New Donor Disclosure Rules Not Impacting 501(c)(3) Nonprofits

On July 16, the Internal Revenue Service (IRS) and Department of Treasury announced that the IRS will no longer require certain tax exempt organizations to disclose donor information in their annual tax filing. It is important to highlight that this new guidance does not affect 501(c)(3) nonprofit organizations.

501(c)(3) organizations will continue reporting the names and addresses of their donors who contributed more than $5,000 in the span of a year on Schedule B of the Form 990. Thousands of these nonprofits will continue to do their work with accountability and transparency.

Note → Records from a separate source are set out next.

(** The account as a freeze by staff leaves it. *)
Definition staff_frozen (now : Z) (u : User) : User :=
  set_u_security_locked_at (Some now) (set_u_security_lock_reason (Some STAFF_FRAUD_FREEZE_REASON)
    (set_u_is_frozen true u)).

Definition freeze_customer_as_staff (actor target_user_id : Z) (reason : string) (totp_code : option string)
    : M St dict :=
  let event := "customer_freeze_as_staff" in
  _ <- _require_plain_staff actor event ;;
  clean_reason <- _require_manual_recovery_reason reason event actor ;;
  _ <- _active_customer_for_freeze_update target_user_id actor event ;;
  _ <- _assert_not_self_customer_action actor target_user_id event ;;
  _ <- step_up_or actor totp_code event (refuse_customer_step_up actor target_user_id event) ;;
  now <- now_utc ;;
  _ <- db_write (set_user target_user_id (staff_frozen now)) ;;
  revoked_sessions <- revoke_all_sessions target_user_id event (Some "customer") ;;
  _ <- try_except
         (target_ref <- ref_entry "target_customer_ref" "customer_user" target_user_id ;;
          user <- load_user actor ;;
          audit_event_required event "success" (Some actor)
            [target_ref; ("actor_role", JStr (u_account_type user)); ("revoked_sessions", JInt revoked_sessions);
             ("reason", JStr clean_reason)])
         is_audit_write_error (λ e, _ <- rollback ;; raise e) ;;
  _ <- commit ;;
  _ <- _send_staff_freeze_notification target_user_id ;;
  customer_ref <- ref_entry "customer_ref" "customer_user" target_user_id ;;
  ret [("message", JStr "Customer account frozen"); customer_ref; ("revoked_sessions", JInt revoked_sessions)].

End StaffWork.
End StaffWork.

The IRS recognizes 27 different types of nonprofit organizations. Each type is different when it comes to eligibility, lobbying, electioneering, and tax-deductible contributions. This new guidance only affects certain tax-exempt organizations such as social welfare organizations, which are classified as 501(c)(4) nonprofits. They will no longer report donor information on the Form 990, but still must collect and maintain the information in their records and make it available to the IRS if the agency asks for it.

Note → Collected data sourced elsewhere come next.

Lemma decide_dispute_ok id st note : review_ok d actor (DecideDispute id st note).
Proof.
  unfold review_ok. simpl. unfold transition_dispute_status_for_staff. cbv zeta.
  apply triple_succeeded, after_staff_check. intros Hst. apply triple_succeeded.
  eapply triple_bind; [apply dispute_found|]. intros x. apply triple_pure. intros Hx.
  apply triple_succeeded, guard_step; [done|solve_pres|]. intros Hok%negb_false_iff.
  apply triple_succeeded, triple_step; [solve_pres|apply rest_X|]. intros at_.
  apply triple_succeeded, triple_step; [solve_pres|apply rest_X|]. intros n.
  apply triple_succeeded, guard_step; [solve_raises|solve_pres|]. intros _.
  apply triple_succeeded. eapply triple_bind; [by eapply dispute_written|]. intros u.
  apply triple_succeeded. eapply triple_bind; [apply (transition_recorded (DecideDispute id st note))|]. intros u'.
  apply answer; [|solve_pres]. right. left. split; [|done]. by eapply dispute_decided.
Qed.
Lemma decide_ticket_ok id st note : review_ok d actor (DecideTicket id st note).
Proof.
  unfold review_ok. simpl. unfold transition_support_ticket_status_for_staff. cbv zeta.
  apply triple_succeeded, after_staff_check. intros Hst. apply triple_succeeded.
  eapply triple_bind; [apply ticket_found|]. intros x. apply triple_pure. intros Hx.
  apply triple_succeeded, guard_step; [done|solve_pres|]. intros Hok%negb_false_iff.
  apply triple_succeeded, triple_step; [solve_pres|apply rest_X|]. intros at_.
  apply triple_succeeded, triple_step; [solve_pres|apply rest_X|]. intros n.
  apply triple_succeeded, guard_step; [solve_raises|solve_pres|]. intros _.
  apply triple_succeeded. eapply triple_bind; [by eapply ticket_written|]. intros u.
  apply triple_succeeded. eapply triple_bind; [apply (transition_recorded (DecideTicket id st note))|]. intros u'.
  apply answer; [|solve_pres]. right. right. split; [done|]. by eapply ticket_decided.
Qed.

(** *** Customers' calls *)

Lemma triple_reported {A} P (c : M St A) (k : A → M St ReportOutcome) Q X :
  triple P (v <- c ;; reported (k v)) Q X → triple P (reported (bind c k)) Q X.
Proof. intros Hs s Hp. unfold reported. rewrite bind_assoc. by apply Hs. Qed.

Lemma not_reported (P : St → Prop) r o X :
  o ≠ Reported → (∀ s, P s → rest s) → triple P (reported (ret o)) (answered d actor r) X.
Proof.
  intros Ho HP s Hs. unfold reported, bind, ret. destruct o; try done; simpl; left; apply rest_untouched, HP, Hs.
Qed.

Lemma open_dispute_none id s s' :
  _open_dispute_for_transaction id s = (Ok None, s') → rest s →
  ∀ j x, T !! j = Some x → td_transaction_id x = id → str_in (td_status x) DISPUTE_OPEN_STATUSES = false.
Proof.
  unfold _open_dispute_for_transaction, db_query. intros E [_ (Ht & _ & _)] j x Hx Hid.
  injection E as E _. rewrite Ht in E. eapply one_or_none_None in E; [|exact Hx].
  by rewrite Hid, Z.eqb_refl in E.
Qed.

(** What is written and not yet committed is a new row. *)
Definition new_report (t : Z) (s : St) : Prop :=
  ∃ id issue reason created updated, T !! id = None
    ∧ pend d (<[id := mkTransactionDispute t actor issue reason "open" None None created updated None]> T) K s.
Definition new_ticket (s : St) : Prop :=
  ∃ id category subject description created updated, K !! id = None
    ∧ pend d T (<[id := mkSupportTicket actor category subject description "open" None None created updated None]> K) s.
Definition pending_any (s : St) : Prop := ∃ T' K', pend d T' K' s.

While MCN is pleased these changes do not impact 501(c)(3) nonprofits, it is very concerning that more anonyms political money will flow into the nonprofit sector. This is another attempt to politicalize the sector and we cannot separate this from efforts to weaken the Johnson Amendment, which expressly directs that 501(c)(3)s cannot participate or intervene in any political campaign.

MCN will continue to fight to ensure that nonprofits remain nonpartisan so they can continue to serve as problem solvers in partnership with government and community stakeholders with shared values and a common vision for a strong Minnesota.